40: THE HAXAN CLOAK
THE HAXAN CLOAK
An astonishingly mature and skillfully realised debut album from young Londoner Bobby Krlic, The Haxan Cloak was this year’s benchmark for sophisticated darkness. Krlic drew on elements of noise, neo-classical, industrial and doom metal to craft his own brutal but nuanced, organic sound, prompting inadequate comparisons to the disparate likes of Tim Hecker, Dead Can Dance and Earth along the way. It’s just the beginning of what will surely be a glittering career.
39: JAMES PANTS
This self-titled LP found James Pants in breezier mood than he was on 2009′s angsty, apocalyptic instant-classic Seven Seals. His skilled studio touch, combined with years of record-digging, means Pants is preternaturally adept at conjuring and combining very specific textures, moods and eras: so when he sounds like Bobby Beausoleil working with Joe Meek on a cover of Dirty-era Sonic Youth, you know that’s precisely what he intended. Another terrific album from one of the most talented (un)pop artists working today.
BREAKING THE FRAME
Taking cues from the spiritual minimalism of Eliane Radigue and Alice Coltrane – most obviously on ‘Presence’, ‘Not-Two’ and ‘Dark Matter – Breaking The Frame found techno stalwart Surgeon putting dancefloor considerations to one side and setting his controls for inner space.
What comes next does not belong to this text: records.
(* ===== verification/ClientTheorems.v ===== *)
(** * The client mirrors its controller: theorems

    For a producer launched by [NewLocalProducer] and every interleaving of
    its goroutines, the link and the controller's other work: tokens are never
    missing, no command runs that was not counted, and a client without error
    agrees with the controller. *)
From stdpp Require Import sorting.
From S2P Require Import Prelude Bytes DispatchAdmission DispatchSteps DispatchInvariant DispatchTheorems.
From S2P Require Import DispatchClient DispatchLink ClientMirror.

(** ** Sites are stored under their identifiers *)
Definition keyed (m : gmap Z Site) : Prop := forall k s, m !! k = Some s -> si_ID s = k /\ k <> 0.

Lemma keyed_insert m s : keyed m -> si_ID s <> 0 -> keyed (<[si_ID s := s]> m).
Proof.
  intros Hm Hs k q Hq. destruct (decide (k = si_ID s)) as [->|Hne].
  - rewrite lookup_insert_eq in Hq. injection Hq as <-. auto.
  - rewrite lookup_insert_ne in Hq by congruence. auto.
Qed.

Lemma newSites_keyed sites roles input sites' roles' :
  newSites sites roles input = Ok (sites', roles') -> keyed sites -> keyed sites'.
Proof.
  revert sites roles. induction input as [|s input IH]; intros sites roles H Hk; cbn in H; [by injection H as <- <-|].
  destruct (_ || _) eqn:E in H; [discriminate|]. bsplit. apply (IH _ _ H), keyed_insert; [exact Hk|lia].
Qed.

Lemma newProducers_keyed l b ps b' :
  newProducers l b ps = Ok b' -> map_Forall (fun _ p => keyed (ps_sites p)) (bd_producers b) ->
  map_Forall (fun _ p => keyed (ps_sites p)) (bd_producers b').
Proof.
  revert b. induction ps as [|p ps IH]; intros b H Hb; cbn in H; [by injection H as <-|].
  destruct (_ || _) in H; [discriminate|]. destruct (newSites _ _ _) as [[sites roles]|] eqn:E; [|discriminate].
  apply IH in H; [exact H|]. cbn. apply map_Forall_insert_2; [|exact Hb]. cbn.
  apply (newSites_keyed _ _ _ _ _ E). intros k s Hs. rewrite lookup_empty in Hs. discriminate.
Qed.

Lemma accept_sites sha256 id f c r c' p :
  accept sha256 id f c = (r, c') -> c_producers c !! id = Some p ->
  exists p', c_producers c' !! id = Some p' /\ ps_sites p' = ps_sites p.
Proof.
  intros E Hp. apply accept_inv in E as [[(e & d & ->) _]|(q & HF & Hcase)]; [eauto|].
  pose proof (fd_lookup _ _ _ _ HF) as Hq. assert (q = p) as -> by congruence.
  destruct Hcase as [[(e & d & ->) _]|[_ He]].
  - exists (bumped p). cbn. rewrite lookup_insert_eq. auto.
  - destruct He; (eexists; cbn; rewrite insert_insert_eq, lookup_insert_eq; split; reflexivity).
Qed.

Lemma runs_keyed sha256 config log c :
  typedConfig config -> runs sha256 config log c ->
  forall id p, c_producers c !! id = Some p -> keyed (ps_sites p).
Proof.
  intros Hty. induction 1 as [c HN|log c ev Hr IH].
  - unfold New in HN. destruct (_ || _) in HN; [discriminate|].
    destruct (newProducers _ _ _) as [b|] eqn:Ep; [|discriminate].
    destruct (_ <? _); [discriminate|]. destruct (negb _); [discriminate|]. injection HN as <-. cbn.
    apply newProducers_keyed in Ep; [exact Ep|]. apply map_Forall_empty.
  - destruct (da_runs_ok _ _ _ _ Hty Hr) as [Hok _].
    destruct (apply_steps sha256 ev c Hok) as [(_ & _ & _ & Hdom) _]. intros id p' Hp'.
    assert (is_Some (c_producers c !! id)) as [p Hp].
    { apply elem_of_dom. rewrite <- Hdom. apply elem_of_dom. eauto. }
    destruct (foreign id ev) eqn:Ef.
    + destruct (keeps_apply sha256 id ev c Ef p Hp) as (q & Hq & _ & _ & Hs & _).
      assert (q = p') as <- by congruence. rewrite Hs. eauto.
    + destruct ev; try discriminate. cbn in Ef. apply negb_false_iff, Z.eqb_eq in Ef as ->. cbn in Hp'.
      destruct (accept sha256 id f c) as [r c'] eqn:E. destruct (accept_sites _ _ _ _ _ _ _ E Hp) as (q & Hq & Hs).
      cbn in Hp'. assert (q = p') as <- by congruence. rewrite Hs. eauto.
Qed.

(** The client rebuilds the controller's map from its sorted values. *)
Lemma clientSites_lookup sites input sites' k s :
  clientSites sites input = Ok sites' -> keyed sites ->
  sites' !! k = Some s <-> sites !! k = Some s \/ (s ∈ input /\ si_ID s = k).
Proof.
  revert sites. induction input as [|x input IH]; intros sites H Hk; cbn in H.
  - injection H as <-. split; [auto|]. intros [|[Hin _]]; [assumption|inversion Hin].
  - destruct (_ || _) eqn:E in H; [discriminate|]. bsplit.
    assert (Hnone : sites !! si_ID x = None).
    { destruct (sites !! si_ID x) as [q|] eqn:Eq; [|reflexivity]. destruct (Hk _ _ Eq).
      match goal with Hq : negb (si_ID q =? 0) = false |- _ => apply negb_false_iff, Z.eqb_eq in Hq end. congruence. }
    rewrite (IH _ H) by (apply keyed_insert; [exact Hk|lia]).
    rewrite elem_of_cons. destruct (decide (k = si_ID x)) as [->|Hne].
    + rewrite lookup_insert_eq, Hnone. split.
      * intros [[= <-]|]; tauto.
      * intros [|[[->|] ?]]; [discriminate| |]; auto.
    + rewrite lookup_insert_ne by congruence. split; [tauto|]. intros [|[[->|] ?]]; [auto|congruence|auto].
Qed.

Lemma clientSites_view m sites : keyed m -> clientSites ∅ (merge_sort siteBefore (map_to_list m).*2) = Ok sites -> sites = m.
Proof.
  intros Hm H. apply map_eq. intros k. apply option_eq. intros s.
  rewrite (clientSites_lookup _ _ _ _ _ H) by (intros k' s' Hs; rewrite lookup_empty in Hs; discriminate).
  rewrite lookup_empty, merge_sort_Permutation. split.
  - intros [|[Hin <-]]; [discriminate|]. apply list_elem_of_fmap in Hin as ([k' s'] & -> & Hin).
    apply elem_of_map_to_list in Hin. cbn. by destruct (Hm _ _ Hin) as [-> _].
  - intros Hs. right. split; [|by apply Hm]. apply list_elem_of_fmap. exists (k, s). split; [reflexivity|].
    by apply elem_of_map_to_list.
Qed.

(** ** The launch *)
Section Launch.
Context (sha256 : list Z -> list Z) (producer : Z) (config : Config).
Hypothesis Hty : typedConfig config.

Lemma untouched_fresh p :
  untouched p = true -> ps_attached p = false /\ ps_closed p = false /\ ps_ordinal p = 0 /\ ps_sequence p = 0 /\
    ps_hardDeath p = false /\ ps_active p = ∅.
Proof. unfold untouched. intros H. bsplit. repeat split; auto. by apply map_size_empty_inv, Nat.eqb_eq. Qed.

Lemma launch_view pid later c0 client c1 :
  NewLocalProducer false later producer pid c0 = (Ok client, c1) ->
  exists p sites, c_producers c0 !! producer = Some p /\ untouched p = true /\ c_err c0 = None /\ c_done c0 = false /\
    clientSites ∅ (merge_sort siteBefore (map_to_list (ps_sites p)).*2) = Ok sites /\
    client = mkClient (ps_binding p) sites (c_limits c0) (ph_ID (curPhase c0)) 0 0 0 ∅ false 0 false 0 0 false
                 false false false false None /\
    c1 = setProducer producer (p <| ps_attached := true |> <| ps_pid := pid |>) c0.
Proof.
  unfold NewLocalProducer, ProducerLaunch, attachLocal, bind, throw, get, ret, modify, checkLocked, failLocked.
  destruct (c_err c0) eqn:Ee; [discriminate|]. destruct (c_done c0) eqn:Ed; [discriminate|].
  destruct (c_producers c0 !! producer) as [p|] eqn:Ep; [|discriminate].
  destruct (c_fenced c0 || negb (untouched p)) eqn:Eu; [discriminate|]. cbn [la_Producer la_Phase la_Limits].
  unfold NewClient. cbn [pr_ID pr_Binding pr_Sites]. destruct (_ || _) in |- *; [discriminate|].
  destruct (clientSites _ _) as [sites|] eqn:Es; [|discriminate]. rewrite Ee, Ed.
  destruct later; [rewrite Ee; discriminate|]. rewrite Ep, Eu, Z.eqb_refl. cbn [orb negb].
  intros [= <- <-]. bsplit. exists p, sites. auto 10.
Qed.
Though not quite the equal of his 2001 masterpiece Force + Form, it’s a bold, challenging and highly rewarding work.
37: BALAM ACAB
WANDER / WONDER
The most distinctive artist on Tri Angle’s impressive roster delivered his debut album this year, and although Wander / Wonder didn’t exactly come loaded with surprises, it took the crystalline, lagoon-like aesthetic that Balam Acab established on last year’s See Birds and dove even deeper. Without headphones this record might pass you by, but pay it proper attention and you’ll realise it’s a real grower of an album, full of detail and beauty.
36: TROPIC OF CANCER
THE END OF ALL THINGS
‘The Dull Age’
Compiled as a farewell to Downwards, The End Of All Things collects Tropic of Cancer’s past singles for the label plus a handful of previously unreleased recordings. Combining a sighing, shoegazey romanticism with uncommon rhythmic steeliness, Camella Lobo and John Mendez’s immaculately stylised drone-pop is rarely less than ravishing, and this disc has us eagerly awaiting their debut album proper.
35: JON BROOKS
MUSIC FOR THOMAS CARNACKI VOL. 1
This remarkable, digital-only album by Jon Brooks – best known for his work as The Advisory Circle on Ghost Box – might just be the last word in hauntology. Under a title that nods to the supernaturally-attuned detective of William Hope Hodgson’s pre-war fantasy fiction, Brooks presents 27 perfectly-formed miniatures of occult ambience, queer-pitched radiophonics and pseudo-classical whimsy. An absolute delight.
34: KODE9 & SPACEAPE
Kode9 is one of the masters of dissonance in dance music, and Black Sun proved it – a record built on detuned synthesisers that fizzed and screeched to levels of alarming beauty. In fact, some of its best moments (such as beatless Flying Lotus collaboration ‘Kyron’) were completely removed from the dancefloor, which bodes well for the solo record that Kode9 has alluded to recording next.
33: MAIN ATTRAKIONZ
808s & DARK GRAPES II
It’s been hard to keep up with hip-hop this year: there’s more mixtapes being released than ever, and new artists jumping on the latest trends every day. One of this year’s defining themes was “cloud rap”, a style defined by the rounded off, sample-heavy productions of artists like Main Attrakionz’s Squadda B, A$AP Rocky collaborator Spaceghostpurrp and based world elders Clams Casino and Keyboard Kid. 808s & Dark Grapes II, true to type, was one of several Main Attrrakionz tapes released this in 2011, but stood out as the best, balancing that sky-high production with gritty street code mantras.
32: THE HORRORS
Faris Badwan and friends have never sounded as confident or convincing as they did on this year’s Skying. From the faintly U2-esque ‘I Can See Through You’ to the cascading, blissed-out shoegaze of ‘Still Life’, it’s an album written and recorded with stadia in mind, but it still manages to sound heartfelt. Indeed, not since early Verve have we heard such an earnest and honest effort to whip up a storm in heaven.
31: RICARDO VILLALOBOS & MAX LODERBAUER
Munich jazz label ECM’s mission statement has long been to deliver “the most beautiful sound next to silence”, and on Re: ECM, two of electronic music’s finest – minimal touchstone Villalobos and Sun Electric’s Max Lodebaur – twist some of history’s most precious source material in entirely new ways over 150 minutes of dissolved bliss.